Kaplan–Meier survival curves for patients with GBM of the corpus callosum who underwent LITT. A, Median PFS was 3.4 ± 0.5 mo. B, SPL was 7.2 ± 2.8 mo. C, OS was 18.2 ± 6.9 mo, with 2 patients living more than 40 mo.
Table 3.
Outcome Data for Patients With Callosal GBM Undergoing LITT
| Case no. | KPS 1 mo postop | Δ KPS | Progression | Progression‐free survival (mo) | Adjuvant therapy postLITT | Survival post LITT (mo) | Overall survival (mo) | Death |
|---|---|---|---|---|---|---|---|---|
| 1 | n/a | n/a | n/a | n/a | 0.4 | 0.4 | Y | |
| 2 | 50 | −10 | Y | 3.1 | Tmz, RTX | 17.9 | 18.2 | Y |
| 3 | 70 | −20 | Y | 3.1 | Tmz, RTX | 7.0 | 7.0 | Y |
| 4 | 40 | −40 | Y | 0.4 | 2.7 | 2.7 | Y | |
| 5 | 70 | −10 | Y | 4.1 | Tmz, RTX | 5.0 | 5.0 | Y |
| 6 | 60 | −10 | Y | 3.6 | Lomustine | 34.3 | 43.3 | Y |
| 7 | 80 | 0 | Y | 9.5 | Tmz, RTX | 23.5 | 41.8 | Y |
| 8 | 90 | 0 | Y | 2.8 | Tmz, RTX | 7.2 | 34.9 | Y |
| 9 | 90 | −10 | Y | 4.0 | Lomustine | 5.0 | 8.0 | Y |
| 10 | 60 | −20 | Y | 0.6 | 2.2 | 2.9 | Y | |
| 11 | 100 | 10 | Y | 4.5 | Tmz, RTX | 21.5 | 22.5 | Y |
| 12 | 70 | 0 | Y | 2.2 | Tmz, Dox, DcVax | 2.4 | 20.0 | Y |
| 13 | 90 | 0 | Y | 9.1 | Tmz, RTX | 23.8 | 23.8 | Y |
| 14 | 80 | 0 | Y | 4.9 | Tmz, Dox | 12.5 | 18.7 | Y |
| 15 | 50 | −10 | Y | 3.4 | Tmz, RTX | 8.5 | 8.5 | Y |
FIGURE 4.
Kaplan–Meier survival curves based on thermal isodose for patients with GBM of the corpus callosum.

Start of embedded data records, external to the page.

(* ===== verification/Erc721Register.v ===== *)
(** x/erc721/keeper/nft_data.go and register.go: resolving the identifiers of a
    conversion, and registering a token pair from either side. *)
From S2P Require Import Prelude GoStrings Utf8 Sdk CollectionTypes CollectionKeeper Erc721Types.
From S2P Require Import Erc721Store Erc721Index Erc721Genesis Erc721Registry Erc721Evm Erc721Msg.
Open Scope go_scope.
Open Scope list_scope.

Module Erc721Register.

(** The nftType argument of the source: 0, 1, 2, 3. *)
Inductive nftType := TNftId | TClassId | TTokenId | TContract.

Section Register.
Context `{EthLib} `{SdkLib} `{NftKeeper} `{!EvmKeeper} `{!WasmState} `{CollectionCodec} `{Erc721Codec}.

(** ** nft_data.go *)

Definition nftDataAgrees (nftSaved nftOrg : string) (ty : nftType) : bool :=
  match ty with
  | TTokenId => EqualEVMTokenID nftSaved nftOrg
  | TContract => EqualContractAddress nftSaved nftOrg
  | _ => nftSaved =?s nftOrg
  end.

Definition createNftDataByType (nftOrg : string) (ty : nftType) : string :=
  match ty with
  | TNftId => CreateNFTIDFromTokenID nftOrg
  | TClassId => CreateClassIDFromContractAddress nftOrg
  | TTokenId => CreateTokenIDFromNFTID nftOrg
  | TContract => CreateContractAddressFromClassID nftOrg
  end.

Definition getNftDataErrorByType (ty : nftType) : error :=
  ErcErr match ty with
         | TNftId => ErrNftIdNotCorrect
         | TClassId => ErrClassIdNotCorrect
         | TTokenId => ErrTokenIdNotCorrect
         | TContract => ErrContractAddressNotCorrect
         end.

Definition getNftData (nftOrg nftPairOrg nftSaved : string) (ty : nftType) : error + string :=
  if (nftOrg =?s "") && (nftSaved =?s "") then inr (createNftDataByType nftPairOrg ty)
  else if nftOrg =?s "" then inr nftSaved
  else if (nftSaved =?s "") || nftDataAgrees nftSaved nftOrg ty then inr nftOrg
  else inl (getNftDataErrorByType ty).

(** getNftDatas: [nftSaved] and [nftOrg] are declared outside the loop and keep
    the value of the previous iteration when they are not assigned. *)
Fixpoint getNftDatas_loop (nftOrgs nftPairOrgs nftSaveds : list string) (ty : nftType)
  (ids : list string) (n : nat) (nftSaved nftOrg : string) : error + list string :=
  match ids with
  | [] => inr []
  | id :: rest =>
      let nftSaved := match nftSaveds !! n with Some v => v | None => nftSaved end in
      let nftOrg := if List.length nftPairOrgs =? List.length nftOrgs
                    then default "" (nftOrgs !! n) else nftOrg in
      match getNftData nftOrg id nftSaved ty with
      | inl e => inl e
      | inr ret =>
          match getNftDatas_loop nftOrgs nftPairOrgs nftSaveds ty rest (S n) nftSaved nftOrg with
          | inl e => inl e
          | inr rets => inr (ret :: rets)
          end
      end
  end.

Definition getNftDatas (nftOrgs nftPairOrgs nftSaveds : list string) (ty : nftType)
  : error + list string :=
  getNftDatas_loop nftOrgs nftPairOrgs nftSaveds ty nftPairOrgs 0 "" "".

(** GetClassIDAndNFTID *)
Fixpoint class_and_nft_ids (s : ErcStore) (msg : MsgConvertERC721) (tokenIds : list string) (i : nat)
  (classId : string) : error + (string * list string) :=
  match tokenIds with
  | [] => inr (classId, [])
  | tokenId :: rest =>
      let savedPair := fst (ResolveNFTUIDPair s (ce_EvmContractAddress msg) tokenId) in
      let '(savedNftId, savedClassId) :=
        if savedPair <>?s "" then GetNFTFromUID savedPair else ("", "") in
      if (savedPair <>?s "") && ((savedNftId =?s "") || (savedClassId =?s ""))
      then inl (SdkErr ErrInvalidRequest)
      else
        let nftOrg := default "" (ce_CosmosTokenIds msg !! i) in
        match getNftData nftOrg tokenId savedNftId TNftId with
        | inl e => inl e
        | inr nftId =>
            match getNftData (ce_ClassId msg) (ce_EvmContractAddress msg) savedClassId TClassId with
            | inl e => inl e
            | inr classId =>
                match class_and_nft_ids s msg rest (S i) classId with
                | inl e => inl e
                | inr (c, ids) => inr (c, nftId :: ids)
                end
            end
        end
  end.

Definition GetClassIDAndNFTID (s : ErcStore) (msg : MsgConvertERC721) : error + (string * list string) :=
  class_and_nft_ids s msg (ce_EvmTokenIds msg) 0 "".

(** The saved token ids and the last saved contract of GetContractAddressAndTokenIds *)
Fixpoint saved_ids (s : ErcStore) (classId : string) (nftIds : list string) (contract : string)
  : list string * string :=
  match nftIds with
  | [] => ([], contract)
  | nftId :: rest =>
      let '(savedTokenId, temp) :=
        GetNFTFromUID (GetTokenUIDPairByNFTUID s (CreateNFTUID classId nftId)) in
      let contract := if temp <>?s "" then temp else contract in
      let '(ids, contract) := saved_ids s classId rest contract in
      (savedTokenId :: ids, contract)
  end.

(** The one-to-one check over the resolved token ids; [None] is success.  The
    two lists have the same length, getNftDatas resolves one id per NFT. *)
Fixpoint check_forward (s : ErcStore) (contract classId : string) (tokenIds nftIds : list string)
  : option error :=
  match tokenIds, nftIds with
  | tokenID :: tokenIds, nftId :: nftIds =>
      let forward := GetNFTPairByContractTokenID s contract tokenID in
      if (tokenID <>?s "") && (forward <>?s "") && (forward <>?s CreateNFTUID classId nftId)
      then Some (ErcErr ErrNFTMappingConflict)
      else check_forward s contract classId tokenIds nftIds
  | _, _ => None
  end.

(** GetContractAddressAndTokenIds *)
Definition GetContractAddressAndTokenIds (msg : MsgConvertNFT) : GoM (string * list string) :=
  s <- gets c_erc ;;
  match GetPairByClass s (cn_ClassId msg) with
  | inl _ =>
      ids <- lift_sum (getNftDatas (cn_EvmTokenIds msg) (cn_CosmosTokenIds msg) [] TTokenId) ;;
      addr <- DeployERC721Contract (cn_ClassId msg) ;;
      guard (negb (bool_decide (addr = zero_address))) (ErcErr ErrInternalTokenPair) ;;;
      mret (Hex addr, ids)
  | inr tp =>
      let '(savedTokenIds, savedContractAddress) :=
        saved_ids s (cn_ClassId msg) (cn_CosmosTokenIds msg) "" in
      ids <- lift_sum (getNftDatas (cn_EvmTokenIds msg) (cn_CosmosTokenIds msg) savedTokenIds TTokenId) ;;
      contract <- lift_sum (getNftData (cn_EvmContractAddress msg) (cn_ClassId msg)
                              savedContractAddress TContract) ;;
      let contract := if contract =?s "" then Erc721Address tp else contract in
      guard (negb ((contract <>?s "") && negb (EqualContractAddress contract (Erc721Address tp))))
            (ErcErr ErrContractAddressNotCorrect) ;;;
      run_check (check_forward s (Erc721Address tp) (cn_ClassId msg) ids (cn_CosmosTokenIds msg)) ;;;
      mret (Erc721Address tp, ids)
  end.

(** ** register.go *)

(** RegisterNFT *)
Definition RegisterNFT (msg : MsgConvertNFT) : GoM TokenPair :=
  guard (negb (IsIBCDenom (cn_ClassId msg))) (SdkErr ErrInvalidRequest) ;;;
  s <- gets c_erc ;;
  guard (negb (IsClassRegistered s (cn_ClassId msg))) (ErcErr ErrTokenPairAlreadyExists) ;;;
  let contract := HexToAddress (cn_EvmContractAddress msg) in
  guard (negb (IsERC721Registered s contract)) (ErcErr ErrTokenPairAlreadyExists) ;;;
  let tp := NewTokenPair contract (cn_ClassId msg) in
  erc_try (fun s => SetTokenPair s tp) ;;;
  erc_set (fun s => SetClassMap s (tp_ClassId tp) (GetID tp)) ;;;
  erc_set (fun s => SetERC721Map s contract (GetID tp)) ;;;
  mret tp.

(** CreateNFTClass, on the contract and class id of the message *)
Definition CreateNFTClass (evmContractAddress classId : string) : GoM unit :=
  let contract := HexToAddress evmContractAddress in
  erc721Data <- QueryERC721 contract ;;
  s <- gets c_erc ;;
  guard (negb (IsClassRegistered s classId)) (ErcErr ErrTokenPairAlreadyExists) ;;;
  d <- attempt (GetDenomInfo classId) ;;
  guard (match d with inr _ => false | inl _ => true end) (ErcErr ErrInternalTokenPair) ;;;
  r <- attempt (QueryClassEnhance contract) ;;
  classEnhance <- (match r with
                   | inr ce => mret ce
                   | inl e => if bool_decide (e = ErcErr ErrClassEnhanceRestrictions) then throw e
                              else mret (NewClassEnhance "" "" false "" false "" "")
                   end) ;;
  SaveDenom classId (ed_Name erc721Data) (ce_Schema classEnhance) (ed_Symbol erc721Data)
    AccModuleAddress (ce_MintRestricted classEnhance) (ce_UpdateRestricted classEnhance)
    (ce_Description classEnhance) (ce_Uri classEnhance) (ce_UriHash classEnhance) (ce_Data classEnhance).

(** RegisterERC721; the second component is the class id it leaves in the message *)
Definition RegisterERC721 (msg : MsgConvertERC721) : GoM (TokenPair * string) :=
  let contract := HexToAddress (ce_EvmContractAddress msg) in
  s <- gets c_erc ;;
  guard (negb (IsERC721Registered s contract)) (ErcErr ErrTokenPairAlreadyExists) ;;;
  let derivedClassID := CreateClassIDFromContractAddress (ce_EvmContractAddress msg) in
  guard (IsBlank (ce_ClassId msg) || (ce_ClassId msg =?s derivedClassID)) (ErcErr ErrTokenPairNotFound) ;;;
  let classId := if IsBlank (ce_ClassId msg) then derivedClassID else ce_ClassId msg in
  CreateNFTClass (ce_EvmContractAddress msg) classId ;;;
  let tp := NewTokenPair contract classId in
  erc_try (fun s => SetTokenPair s tp) ;;;
  erc_set (fun s => SetClassMap s (tp_ClassId tp) (GetID tp)) ;;;
  erc_set (fun s => SetERC721Map s (HexToAddress (Erc721Address tp)) (GetID tp)) ;;;
  mret (tp, classId).
End Register.
End Erc721Register.
Export Erc721Register.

A, Median PFS was increased by 1 mo with 100% coverage at the yellow TDT line (4.0 ± 0.8 vs 3.1 ± 1.4 mo, P = .340, Mantel–Cox log-rank). B, The same 1-mo survival benefit was suggested with 90% coverage at the blue TDT line (P = .107, Mantel–Cox log-rank).
FIGURE 5.
Kaplan–Meier survival curves for de novo and recurrent GBM treated with LITT. A, Median OS for patients with recurrent GBM treated with LITT was significantly longer than those treated de novo (20.0 ± 9.9 vs 7.0 ± 2.9 mo, P = .022, Mantel–Cox log-rank). B, Median PFS (3.6 ± 0.7 vs 3.1 ± 0.2 mo, P = .457) and SPL (data not shown) were not significantly different.
Complications
Ten patients (67%) had an overnight stay in the NICU and were discharged on or before postoperative day 3 (Table 2). Hemiparesis occurred as an anticipated complication in 3 patients and due to procedure-related intracranial hemorrhage in a single patient. Two such patients had mild weakness that returned to baseline at follow-up, while 2 others had significant weakness and remained nonambulatory. Inferior quadrantanopia occurred in a single patient. Three additional patients experienced major complications. One patient developed postoperative hydrocephalus and required placement of an external ventricular drain that was subsequently weaned with difficulty. Another patient was discharged home on postoperative day 2 but was readmitted on day 17 due to ventriculitis. The patient underwent treatment with intravenous antibiotics and had SPL of 34.3 mo, significantly longer than the cohort mean of 7.2 mo. The third patient underwent a prolonged LITT procedure lasting more than 10 h, developed malignant peritumoral edema with subfalcine herniation, and required decompressive craniectomy. The patient had a prolonged NICU course and failed to recover postoperatively. No patient experienced postoperative dysphasia, abulia, or akinetic mutism following LITT.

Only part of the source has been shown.